Along those lines, he says that the matter of dealing with the management of East Hampton Airport needs to be tackled in a way that takes into account the concerns of residents across the town.

“The airport issue needs to be solidified whereby the majority of all individuals and interest groups come together to agree on the directions considered,” he said.

He is opposed to closing the airport entirely, he said.

He is critical of the recent town ban on the use of gasoline powered leaf blowers in summertime, a regulation that he says the town adopted without consulting landscaping industry business owners who would be most affected by the rule. The restriction could have been phased in over time, he said.

Walles is also a skeptic of the South Fork Wind Farm and says the town should take a more careful approach to its support of the project, which he worries could have long-term impacts on the fishing industry and the environment that the town — and state and federal regulators — have not adequately considered.

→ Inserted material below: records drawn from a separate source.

Fixpoint dfs (fuel : nat) (path : list string) (name : string) (s : list string * list Hit) : option (list string * list Hit) :=
  match fuel with
  | O => None
  | S fuel =>
      let each := fix each (nexts : list string) (s : list string * list Hit) : option (list string * list Hit) :=
        match nexts with
        | [] => Some s
        | next :: rest =>
            if bool_decide (next ∈ s.1) then each rest s
            else if bool_decide (next ∈ path ++ [name]) then each rest (s.1, s.2 ++ [(path ++ [name], next)])
            else dfs fuel (path ++ [name]) next s ≫= each rest
        end in
      s ← each (succ name) s;
      Some (s.1 ++ [name], s.2)
  end.

(** The loop over the successors, by itself. *)
Fixpoint dfsEach (fuel : nat) (path : list string) (nexts : list string) (s : list string * list Hit) : option (list string * list Hit) :=
  match nexts with
  | [] => Some s
  | next :: rest =>
      if bool_decide (next ∈ s.1) then dfsEach fuel path rest s
      else if bool_decide (next ∈ path) then dfsEach fuel path rest (s.1, s.2 ++ [(path, next)])
      else dfs fuel path next s ≫= dfsEach fuel path rest
  end.

Lemma dfs_unfold fuel path name s :
  dfs (S fuel) path name s = (s ← dfsEach fuel (path ++ [name]) (succ name) s; Some (s.1 ++ [name], s.2)).
Proof using.
  cbn [dfs]. generalize (succ name). intros nexts.
  assert (Heq : forall s, (fix each (nexts : list string) (s : list string * list Hit) : option (list string * list Hit) :=
        match nexts with
        | [] => Some s
        | next :: rest =>
            if bool_decide (next ∈ s.1) then each rest s
            else if bool_decide (next ∈ path ++ [name]) then each rest (s.1, s.2 ++ [(path ++ [name], next)])
            else dfs fuel (path ++ [name]) next s ≫= each rest
        end) nexts s = dfsEach fuel (path ++ [name]) nexts s).
  { induction nexts as [|next nexts IH]; intros s0; [done|]. cbn. do 2 (case_bool_decide; [by rewrite IH|]).
    destruct (dfs fuel (path ++ [name]) next s0); [apply IH|done]. }
  by rewrite Heq.
Qed.

Definition edge (a b : string) : Prop := b ∈ succ a.
Definition acyclic : Prop := forall a, ~ tc edge a a.

(** Every name comes after its successors. *)
Inductive topo : list string -> Prop :=
| topo_nil : topo []
| topo_snoc l x : topo l -> (forall s, edge x s -> s ∈ l) -> topo (l ++ [x]).

(** The names of a path, each a successor of the one before. *)
Inductive chain : list string -> Prop :=
| chain_one x : chain [x]
| chain_snoc l x y : chain (l ++ [x]) -> edge x y -> chain ((l ++ [x]) ++ [y]).

(** The name closes a cycle with the path. *)
Definition closes (h : Hit) : Prop := exists l x, h.1 = l ++ [x] /\ chain (l ++ [x]) /\ h.2 ∈ h.1 /\ edge x h.2.

(** What a walk has done from [s] to [s']. *)
Record extends (U path : list string) (s s' : list string * list Hit) : Prop := {
  ext_fin : exists l, s'.1 = s.1 ++ l;
  ext_hits : exists hs, s'.2 = s.2 ++ hs /\ Forall closes hs;
  ext_nodup : NoDup (path ++ s'.1);
  ext_in : s'.1 ⊆ U;
  ext_topo : s'.2 = [] -> topo s.1 -> topo s'.1
}.

Lemma extends_refl U path s : NoDup (path ++ s.1) -> s.1 ⊆ U -> extends U path s s.
Proof using. intros Hnd Hin. split; [exists []; by rewrite app_nil_r|exists []; by rewrite app_nil_r|done|done|done]. Qed.

Lemma extends_trans U path s s1 s2 : extends U path s s1 -> extends U path s1 s2 -> extends U path s s2.
Proof using.
  intros [[l Hl] [hs [Hhs Hc]] _ _ Ht] [[l2 Hl2] [hs2 [Hhs2 Hc2]] Hnd Hin Ht2]. split.
  - exists (l ++ l2). by rewrite Hl2, Hl, app_assoc.
  - exists (hs ++ hs2). rewrite Hhs2, Hhs, app_assoc. split; [done|]. by apply Forall_app.
  - done.
  - done.
  - intros Hnil Htopo. apply Ht2; [done|]. apply Ht; [|done]. rewrite Hhs2 in Hnil. by apply app_nil in Hnil as [-> _].
Qed.

(** ** What the walk guarantees *)

(** [U] holds every name; the fuel covers the names not met yet. *)
Section Correct.
Context (U : list string) (HU : NoDup U) (Hclosed : forall a b, a ∈ U -> edge a b -> b ∈ U).

Definition enough (fuel : nat) (path fin : list string) : Prop := (length U <= fuel + length (path ++ fin))%nat.

Definition walkOk (fuel : nat) : Prop := forall path name s,
  NoDup ((path ++ [name]) ++ s.1) -> chain (path ++ [name]) -> path ++ [name] ⊆ U -> s.1 ⊆ U ->
  enough fuel path s.1 ->
  exists s', dfs fuel path name s = Some s' /\ extends U path s s' /\ name ∈ s'.1.

Lemma dfsEach_ok fuel path x : walkOk fuel -> chain (path ++ [x]) -> path ++ [x] ⊆ U -> forall nexts s,
  (forall n, n ∈ nexts -> edge x n) -> NoDup ((path ++ [x]) ++ s.1) -> s.1 ⊆ U -> enough fuel (path ++ [x]) s.1 ->
  exists s', dfsEach fuel (path ++ [x]) nexts s = Some s' /\ extends U (path ++ [x]) s s' /\ (s'.2 = [] -> forall n, n ∈ nexts -> n ∈ s'.1).
Proof using HU Hclosed.
  intros Hok Hchain Hpath nexts. induction nexts as [|n nexts IH]; intros s Hsucc Hnd Hin Hfuel.
  { exists s. split_and!; [done|by apply extends_refl|]. by intros _ n []%not_elem_of_nil. }
  assert (Hx : x ∈ U) by (apply Hpath; set_solver). cbn [dfsEach].
  assert (Hrest : forall s1, extends U (path ++ [x]) s s1 -> (s1.2 = [] -> n ∈ s1.1) ->
    exists s', dfsEach fuel (path ++ [x]) nexts s1 = Some s' /\ extends U (path ++ [x]) s s' /\ (s'.2 = [] -> forall m, m ∈ n :: nexts -> m ∈ s'.1)).
  { intros s1 Hext Hn. destruct (IH s1) as (s'&Hs'&Hext'&Hall); [intros m Hm; apply Hsucc; by right|apply Hext|apply Hext| |].
    { unfold enough in *. destruct Hext as [[l Hl] _ _ _ _]. rewrite Hl. rewrite !length_app in *. lia. }
    exists s'. split_and!; [done|by eapply extends_trans|]. intros Hnil m [->|Hm]%elem_of_cons; [|by apply Hall].
    destruct Hext' as [[l ->] [hs [Hhs _]] _ _ _]. apply elem_of_app. left. apply Hn. rewrite Hhs in Hnil. by apply app_nil in Hnil as [-> _]. }
  case_bool_decide as Hfin; [apply Hrest; [by apply extends_refl|done]|]. case_bool_decide as Hon.
  - apply Hrest.
    + split; cbn; [exists []; by rewrite app_nil_r| |done|done|by intros []%app_nil].
      exists [(path ++ [x], n)]. split; [done|]. constructor; [|done]. exists path, x. split_and!; [done..|]. apply Hsucc. by left.
    + cbn. by intros []%app_nil.
  - destruct (Hok (path ++ [x]) n s) as (s1&Hs1&Hext&Hn).
    + assert (n ∉ (path ++ [x]) ++ s.1) by set_solver. apply (NoDup_app). apply NoDup_app in Hnd as (H1&H2&H3). split_and!.
      * apply NoDup_app. split_and!; [done|set_solver|apply NoDup_singleton].
      * set_solver.
      * done.
    + constructor; [done|]. apply Hsucc. by left.
    + intros m [Hm|Hm%list_elem_of_singleton]%elem_of_app; [by apply Hpath|]. subst m. apply (Hclosed x); [done|]. apply Hsucc. by left.
    + done.
    + done.
    + rewrite Hs1. cbn. apply Hrest; [done|]. done.
Qed.

Lemma dfs_ok fuel : walkOk fuel.
Proof using HU Hclosed.
  induction fuel as [|fuel IH]; intros path name s Hnd Hchain Hpath Hin Hfuel.
  { exfalso. assert (Hsub : (path ++ [name]) ++ s.1 ⊆ U) by set_solver. apply (NoDup_submseteq _ _ Hnd) in Hsub.
    apply submseteq_length in Hsub. unfold enough in Hfuel. rewrite !length_app in *. cbn in *. lia. }
  rewrite dfs_unfold. destruct (dfsEach_ok fuel path name IH Hchain Hpath (succ name) s) as (s'&Hs'&Hext&Hall); [done..| |].
  { unfold enough in *. rewrite !length_app in *. cbn. lia. }
  rewrite Hs'. cbn. exists (s'.1 ++ [name], s'.2). destruct Hext as [[l Hl] Hhits Hnd' Hin' Htopo]. split_and!; [done| |cbn; set_solver].
  split; cbn.
  - exists (l ++ [name]). by rewrite Hl, app_assoc.
  - done.
  - assert (Hp : path ++ s'.1 ++ [name] ≡ₚ (path ++ [name]) ++ s'.1) by (rewrite <- app_assoc; apply Permutation_app_head, Permutation_app_comm).
    by rewrite Hp.
  - set_solver.
  - intros Hnil Ht. constructor; [by apply Htopo|]. intros n Hn. by apply Hall.
Qed.

(** The walks from several names, none of them on a path. *)
Fixpoint dfsAll (fuel : nat) (names : list string) (s : list string * list Hit) : option (list string * list Hit) :=
  match names with
  | [] => Some s
  | name :: rest => if bool_decide (name ∈ s.1) then dfsAll fuel rest s else dfs fuel [] name s ≫= dfsAll fuel rest
  end.

Lemma dfsAll_ok fuel names : (length U <= fuel)%nat -> names ⊆ U -> forall s, NoDup s.1 -> s.1 ⊆ U ->
  exists s', dfsAll fuel names s = Some s' /\ extends U [] s s' /\ names ⊆ s'.1.
Proof using HU Hclosed.
  intros Hfuel. induction names as [|name names IH]; intros Hnames s Hnd Hin; [exists s; split_and!; [done|by apply extends_refl|set_solver]|].
  assert (Hrest : forall s1, extends U [] s s1 -> name ∈ s1.1 ->
    exists s', dfsAll fuel names s1 = Some s' /\ extends U [] s s' /\ name :: names ⊆ s'.1).
  { intros s1 Hext Hn. destruct (IH ltac:(set_solver) s1) as (s'&Hs'&Hext'&Hall); [apply Hext..|]. exists s'.
    split_and!; [done|by eapply extends_trans|]. destruct Hext' as [[l Hl] _ _ _ _].
    intros m [->|Hm]%elem_of_cons; [rewrite Hl; apply elem_of_app; by left|by apply Hall]. }
  cbn [dfsAll]. case_bool_decide as Hfin; [apply Hrest; [by apply extends_refl|done]|].
  destruct (dfs_ok fuel [] name s) as (s1&Hs1&Hext&Hn); [|constructor|set_solver|done| |].
  - cbn. constructor; done.
  - unfold enough. lia.
  - rewrite Hs1. cbn. by apply Hrest.
Qed.

End Correct.

(** ** Cycles *)

Lemma topo_closed l x y : topo l -> x ∈ l -> tc edge x y -> y ∈ l.
Proof using.
  intros Ht Hx Htc. induction Htc as [x y Hxy|x y z Hxy Htc IH].
  - revert Hx. induction Ht as [|l z Ht IHt Hz]; [by intros []%not_elem_of_nil|].
    intros [Hx|Hx%list_elem_of_singleton]%elem_of_app; apply elem_of_app; left; [by apply IHt|subst z; by apply Hz].
  - apply IH. clear IH Htc. revert Hx. induction Ht as [|l u Ht IHt Hu]; [by intros []%not_elem_of_nil|].
    intros [Hx|Hx%list_elem_of_singleton]%elem_of_app; apply elem_of_app; left; [by apply IHt|subst u; by apply Hu].
Qed.

Lemma tc_first a b : tc edge a b -> exists s, edge a s /\ (s = b \/ tc edge s b).
Proof using. intros [x y Hxy|x y z Hxy Hyz]; [exists y|exists y]; auto. Qed.

(** Names that come after their successors are on no cycle. *)
Lemma topo_acyclic l x : topo l -> NoDup l -> x ∈ l -> ~ tc edge x x.
Proof using.
  intros Ht. induction Ht as [|l z Ht IH Hz]; [by intros _ []%not_elem_of_nil|].
  intros [Hnd [Hout _]]%NoDup_app [Hx|Hx%list_elem_of_singleton]%elem_of_app Htc; [by apply IH|]. subst z.
  destruct (tc_first x x Htc) as (s&Hs%Hz&[->|Hsx]); apply (Hout x); [done|by apply list_elem_of_singleton| |by apply list_elem_of_singleton].
  by eapply topo_closed.
Qed.

(** A name on a path leads to its end. *)
Lemma chain_reaches p : chain p -> forall l x n, p = l ++ [x] -> n ∈ p -> rtc edge n x.
Proof using.
  induction 1 as [y|k y z Hc IH Hyz]; intros l x n Heq Hn.
  - destruct l as [|? [|??]]; simplify_eq/=; apply list_elem_of_singleton in Hn as ->; constructor.
  - apply app_inj_tail in Heq as [<- <-]. apply elem_of_app in Hn as [Hn|Hn%list_elem_of_singleton]; [|subst n; constructor].
    eapply rtc_r; [by eapply IH|done].
Qed.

He also says that he thinks the town should have imposed more restrictions on visitors coming to the South Fork in the early days of the COVID-19 pandemic.

The hotel industry veteran says he is stridently opposed to the idea of a “resort tax” like the current supervisor has suggested as a way to offset rising costs of police, code enforcement and garbage and highway services that summer visitors are causing. He said the town should instead be demanding its fair share of the current hotel tax revenue collected by Suffolk County, which is driven heavily by the South Fork but not returned to the region at a commensurate level.

Rather than piercing the tax cap, Walles says the town should find “operational efficiencies” to cut cost and allow it to remain under the tax cap even as costs of providing services rise.